- [WHAT THE TASK REQUIRES] The reply should return the data in full, exactly as written.

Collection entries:
- - -
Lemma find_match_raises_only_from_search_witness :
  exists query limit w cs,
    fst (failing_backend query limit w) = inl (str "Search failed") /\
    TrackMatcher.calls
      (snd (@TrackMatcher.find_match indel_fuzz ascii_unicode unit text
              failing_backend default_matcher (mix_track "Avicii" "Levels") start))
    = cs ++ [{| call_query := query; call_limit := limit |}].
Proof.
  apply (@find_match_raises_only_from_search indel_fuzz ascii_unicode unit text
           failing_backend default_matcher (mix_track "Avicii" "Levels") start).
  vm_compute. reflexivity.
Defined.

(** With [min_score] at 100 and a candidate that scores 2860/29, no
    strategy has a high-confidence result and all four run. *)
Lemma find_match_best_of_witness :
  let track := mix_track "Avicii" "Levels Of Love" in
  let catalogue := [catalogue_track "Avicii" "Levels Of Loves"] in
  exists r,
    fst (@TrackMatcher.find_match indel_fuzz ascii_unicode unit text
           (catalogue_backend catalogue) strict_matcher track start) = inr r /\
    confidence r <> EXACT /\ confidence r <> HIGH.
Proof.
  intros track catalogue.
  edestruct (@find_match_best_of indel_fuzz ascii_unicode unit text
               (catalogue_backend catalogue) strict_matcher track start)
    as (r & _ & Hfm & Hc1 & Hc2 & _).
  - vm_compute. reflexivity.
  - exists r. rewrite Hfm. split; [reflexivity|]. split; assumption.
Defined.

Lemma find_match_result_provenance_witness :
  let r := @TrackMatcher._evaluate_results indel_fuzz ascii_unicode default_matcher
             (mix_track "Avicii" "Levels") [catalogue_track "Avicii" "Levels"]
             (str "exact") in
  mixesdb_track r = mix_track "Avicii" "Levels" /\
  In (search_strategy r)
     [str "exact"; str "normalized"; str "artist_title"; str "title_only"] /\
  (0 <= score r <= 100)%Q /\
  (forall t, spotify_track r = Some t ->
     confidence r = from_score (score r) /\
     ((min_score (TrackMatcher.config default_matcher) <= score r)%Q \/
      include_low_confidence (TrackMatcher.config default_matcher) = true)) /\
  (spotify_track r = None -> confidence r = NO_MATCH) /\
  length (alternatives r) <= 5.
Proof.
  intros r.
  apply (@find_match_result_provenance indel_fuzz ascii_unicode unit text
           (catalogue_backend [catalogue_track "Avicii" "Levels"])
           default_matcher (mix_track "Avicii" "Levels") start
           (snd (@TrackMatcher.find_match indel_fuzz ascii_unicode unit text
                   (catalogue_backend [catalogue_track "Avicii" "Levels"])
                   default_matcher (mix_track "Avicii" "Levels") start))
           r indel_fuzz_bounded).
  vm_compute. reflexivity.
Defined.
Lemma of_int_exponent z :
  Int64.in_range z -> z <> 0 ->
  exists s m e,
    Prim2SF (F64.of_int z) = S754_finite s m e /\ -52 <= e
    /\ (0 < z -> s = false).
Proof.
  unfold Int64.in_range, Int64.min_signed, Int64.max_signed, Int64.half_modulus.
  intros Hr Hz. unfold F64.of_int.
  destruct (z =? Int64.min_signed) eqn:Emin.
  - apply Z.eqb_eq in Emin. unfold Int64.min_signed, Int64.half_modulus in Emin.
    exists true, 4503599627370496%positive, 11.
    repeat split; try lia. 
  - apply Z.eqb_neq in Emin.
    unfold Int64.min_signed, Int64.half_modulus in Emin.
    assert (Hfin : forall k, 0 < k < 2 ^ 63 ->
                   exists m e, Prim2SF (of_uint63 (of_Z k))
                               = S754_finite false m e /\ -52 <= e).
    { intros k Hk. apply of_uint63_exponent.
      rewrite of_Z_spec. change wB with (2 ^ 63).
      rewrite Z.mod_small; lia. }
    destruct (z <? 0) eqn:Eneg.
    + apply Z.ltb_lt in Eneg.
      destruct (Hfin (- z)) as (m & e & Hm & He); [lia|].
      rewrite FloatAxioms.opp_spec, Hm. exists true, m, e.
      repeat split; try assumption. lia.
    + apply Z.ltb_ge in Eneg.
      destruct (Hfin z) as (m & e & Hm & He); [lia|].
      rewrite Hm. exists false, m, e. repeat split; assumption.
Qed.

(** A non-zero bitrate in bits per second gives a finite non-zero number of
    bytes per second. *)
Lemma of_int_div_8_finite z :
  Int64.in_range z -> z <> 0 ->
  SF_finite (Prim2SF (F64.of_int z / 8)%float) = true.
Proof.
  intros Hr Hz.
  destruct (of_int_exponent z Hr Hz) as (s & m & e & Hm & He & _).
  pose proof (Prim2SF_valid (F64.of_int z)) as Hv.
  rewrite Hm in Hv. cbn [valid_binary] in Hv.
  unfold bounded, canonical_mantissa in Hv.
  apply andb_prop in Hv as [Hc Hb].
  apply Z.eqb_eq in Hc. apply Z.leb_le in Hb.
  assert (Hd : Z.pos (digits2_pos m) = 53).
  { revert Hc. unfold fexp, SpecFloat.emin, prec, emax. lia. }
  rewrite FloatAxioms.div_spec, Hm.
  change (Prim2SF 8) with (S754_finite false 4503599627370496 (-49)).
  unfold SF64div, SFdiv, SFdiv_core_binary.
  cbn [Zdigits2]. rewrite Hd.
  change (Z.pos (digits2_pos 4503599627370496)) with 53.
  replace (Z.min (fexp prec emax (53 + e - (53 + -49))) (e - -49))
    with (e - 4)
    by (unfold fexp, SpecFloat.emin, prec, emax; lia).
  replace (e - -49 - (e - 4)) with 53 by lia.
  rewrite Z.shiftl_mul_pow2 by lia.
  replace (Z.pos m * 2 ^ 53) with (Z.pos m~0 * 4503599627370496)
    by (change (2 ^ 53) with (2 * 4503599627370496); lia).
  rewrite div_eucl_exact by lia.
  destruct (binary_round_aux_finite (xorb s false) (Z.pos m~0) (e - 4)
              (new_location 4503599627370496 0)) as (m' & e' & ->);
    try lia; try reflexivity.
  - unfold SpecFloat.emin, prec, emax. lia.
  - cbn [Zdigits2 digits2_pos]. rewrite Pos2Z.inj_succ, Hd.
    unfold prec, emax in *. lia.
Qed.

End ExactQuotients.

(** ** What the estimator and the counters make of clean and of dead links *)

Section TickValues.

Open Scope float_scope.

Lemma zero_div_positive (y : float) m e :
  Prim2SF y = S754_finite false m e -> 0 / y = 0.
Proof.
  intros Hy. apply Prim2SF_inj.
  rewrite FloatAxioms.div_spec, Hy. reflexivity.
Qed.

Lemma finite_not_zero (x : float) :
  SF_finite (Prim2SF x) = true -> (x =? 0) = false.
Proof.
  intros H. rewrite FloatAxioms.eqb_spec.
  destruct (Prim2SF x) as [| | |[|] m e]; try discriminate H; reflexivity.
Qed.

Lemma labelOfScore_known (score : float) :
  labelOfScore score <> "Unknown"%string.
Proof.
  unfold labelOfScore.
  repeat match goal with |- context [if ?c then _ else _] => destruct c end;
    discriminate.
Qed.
- - -
- [EXPECTED ANSWER]
Lemma find_match_raises_only_from_search_witness :
  exists query limit w cs,
    fst (failing_backend query limit w) = inl (str "Search failed") /\
    TrackMatcher.calls
      (snd (@TrackMatcher.find_match indel_fuzz ascii_unicode unit text
              failing_backend default_matcher (mix_track "Avicii" "Levels") start))
    = cs ++ [{| call_query := query; call_limit := limit |}].
Proof.
  apply (@find_match_raises_only_from_search indel_fuzz ascii_unicode unit text
           failing_backend default_matcher (mix_track "Avicii" "Levels") start).
  vm_compute. reflexivity.
Defined.

(** With [min_score] at 100 and a candidate that scores 2860/29, no
    strategy has a high-confidence result and all four run. *)
Lemma find_match_best_of_witness :
  let track := mix_track "Avicii" "Levels Of Love" in
  let catalogue := [catalogue_track "Avicii" "Levels Of Loves"] in
  exists r,
    fst (@TrackMatcher.find_match indel_fuzz ascii_unicode unit text
           (catalogue_backend catalogue) strict_matcher track start) = inr r /\
    confidence r <> EXACT /\ confidence r <> HIGH.
Proof.
  intros track catalogue.
  edestruct (@find_match_best_of indel_fuzz ascii_unicode unit text
               (catalogue_backend catalogue) strict_matcher track start)
    as (r & _ & Hfm & Hc1 & Hc2 & _).
  - vm_compute. reflexivity.
  - exists r. rewrite Hfm. split; [reflexivity|]. split; assumption.
Defined.

Lemma find_match_result_provenance_witness :
  let r := @TrackMatcher._evaluate_results indel_fuzz ascii_unicode default_matcher
             (mix_track "Avicii" "Levels") [catalogue_track "Avicii" "Levels"]
             (str "exact") in
  mixesdb_track r = mix_track "Avicii" "Levels" /\
  In (search_strategy r)
     [str "exact"; str "normalized"; str "artist_title"; str "title_only"] /\
  (0 <= score r <= 100)%Q /\
  (forall t, spotify_track r = Some t ->
     confidence r = from_score (score r) /\
     ((min_score (TrackMatcher.config default_matcher) <= score r)%Q \/
      include_low_confidence (TrackMatcher.config default_matcher) = true)) /\
  (spotify_track r = None -> confidence r = NO_MATCH) /\
  length (alternatives r) <= 5.
Proof.
  intros r.
  apply (@find_match_result_provenance indel_fuzz ascii_unicode unit text
           (catalogue_backend [catalogue_track "Avicii" "Levels"])
           default_matcher (mix_track "Avicii" "Levels") start
           (snd (@TrackMatcher.find_match indel_fuzz ascii_unicode unit text
                   (catalogue_backend [catalogue_track "Avicii" "Levels"])
                   default_matcher (mix_track "Avicii" "Levels") start))
           r indel_fuzz_bounded).
  vm_compute. reflexivity.
Defined.
Lemma of_int_exponent z :
  Int64.in_range z -> z <> 0 ->
  exists s m e,
    Prim2SF (F64.of_int z) = S754_finite s m e /\ -52 <= e
    /\ (0 < z -> s = false).
Proof.
  unfold Int64.in_range, Int64.min_signed, Int64.max_signed, Int64.half_modulus.
  intros Hr Hz. unfold F64.of_int.
  destruct (z =? Int64.min_signed) eqn:Emin.
  - apply Z.eqb_eq in Emin. unfold Int64.min_signed, Int64.half_modulus in Emin.
    exists true, 4503599627370496%positive, 11.
    repeat split; try lia. 
  - apply Z.eqb_neq in Emin.
    unfold Int64.min_signed, Int64.half_modulus in Emin.
    assert (Hfin : forall k, 0 < k < 2 ^ 63 ->
                   exists m e, Prim2SF (of_uint63 (of_Z k))
                               = S754_finite false m e /\ -52 <= e).
    { intros k Hk. apply of_uint63_exponent.
      rewrite of_Z_spec. change wB with (2 ^ 63).
      rewrite Z.mod_small; lia. }
    destruct (z <? 0) eqn:Eneg.
    + apply Z.ltb_lt in Eneg.
      destruct (Hfin (- z)) as (m & e & Hm & He); [lia|].
      rewrite FloatAxioms.opp_spec, Hm. exists true, m, e.
      repeat split; try assumption. lia.
    + apply Z.ltb_ge in Eneg.
      destruct (Hfin z) as (m & e & Hm & He); [lia|].
      rewrite Hm. exists false, m, e. repeat split; assumption.
Qed.

(** A non-zero bitrate in bits per second gives a finite non-zero number of
    bytes per second. *)
Lemma of_int_div_8_finite z :
  Int64.in_range z -> z <> 0 ->
  SF_finite (Prim2SF (F64.of_int z / 8)%float) = true.
Proof.
  intros Hr Hz.
  destruct (of_int_exponent z Hr Hz) as (s & m & e & Hm & He & _).
  pose proof (Prim2SF_valid (F64.of_int z)) as Hv.
  rewrite Hm in Hv. cbn [valid_binary] in Hv.
  unfold bounded, canonical_mantissa in Hv.
  apply andb_prop in Hv as [Hc Hb].
  apply Z.eqb_eq in Hc. apply Z.leb_le in Hb.
  assert (Hd : Z.pos (digits2_pos m) = 53).
  { revert Hc. unfold fexp, SpecFloat.emin, prec, emax. lia. }
  rewrite FloatAxioms.div_spec, Hm.
  change (Prim2SF 8) with (S754_finite false 4503599627370496 (-49)).
  unfold SF64div, SFdiv, SFdiv_core_binary.
  cbn [Zdigits2]. rewrite Hd.
  change (Z.pos (digits2_pos 4503599627370496)) with 53.
  replace (Z.min (fexp prec emax (53 + e - (53 + -49))) (e - -49))
    with (e - 4)
    by (unfold fexp, SpecFloat.emin, prec, emax; lia).
  replace (e - -49 - (e - 4)) with 53 by lia.
  rewrite Z.shiftl_mul_pow2 by lia.
  replace (Z.pos m * 2 ^ 53) with (Z.pos m~0 * 4503599627370496)
    by (change (2 ^ 53) with (2 * 4503599627370496); lia).
  rewrite div_eucl_exact by lia.
  destruct (binary_round_aux_finite (xorb s false) (Z.pos m~0) (e - 4)
              (new_location 4503599627370496 0)) as (m' & e' & ->);
    try lia; try reflexivity.
  - unfold SpecFloat.emin, prec, emax. lia.
  - cbn [Zdigits2 digits2_pos]. rewrite Pos2Z.inj_succ, Hd.
    unfold prec, emax in *. lia.
Qed.

End ExactQuotients.

(** ** What the estimator and the counters make of clean and of dead links *)

Section TickValues.

Open Scope float_scope.

Lemma zero_div_positive (y : float) m e :
  Prim2SF y = S754_finite false m e -> 0 / y = 0.
Proof.
  intros Hy. apply Prim2SF_inj.
  rewrite FloatAxioms.div_spec, Hy. reflexivity.
Qed.

Lemma finite_not_zero (x : float) :
  SF_finite (Prim2SF x) = true -> (x =? 0) = false.
Proof.
  intros H. rewrite FloatAxioms.eqb_spec.
  destruct (Prim2SF x) as [| | |[|] m e]; try discriminate H; reflexivity.
Qed.

Lemma labelOfScore_known (score : float) :
  labelOfScore score <> "Unknown"%string.
Proof.
  unfold labelOfScore.
  repeat match goal with |- context [if ?c then _ else _] => destruct c end;
    discriminate.
Qed.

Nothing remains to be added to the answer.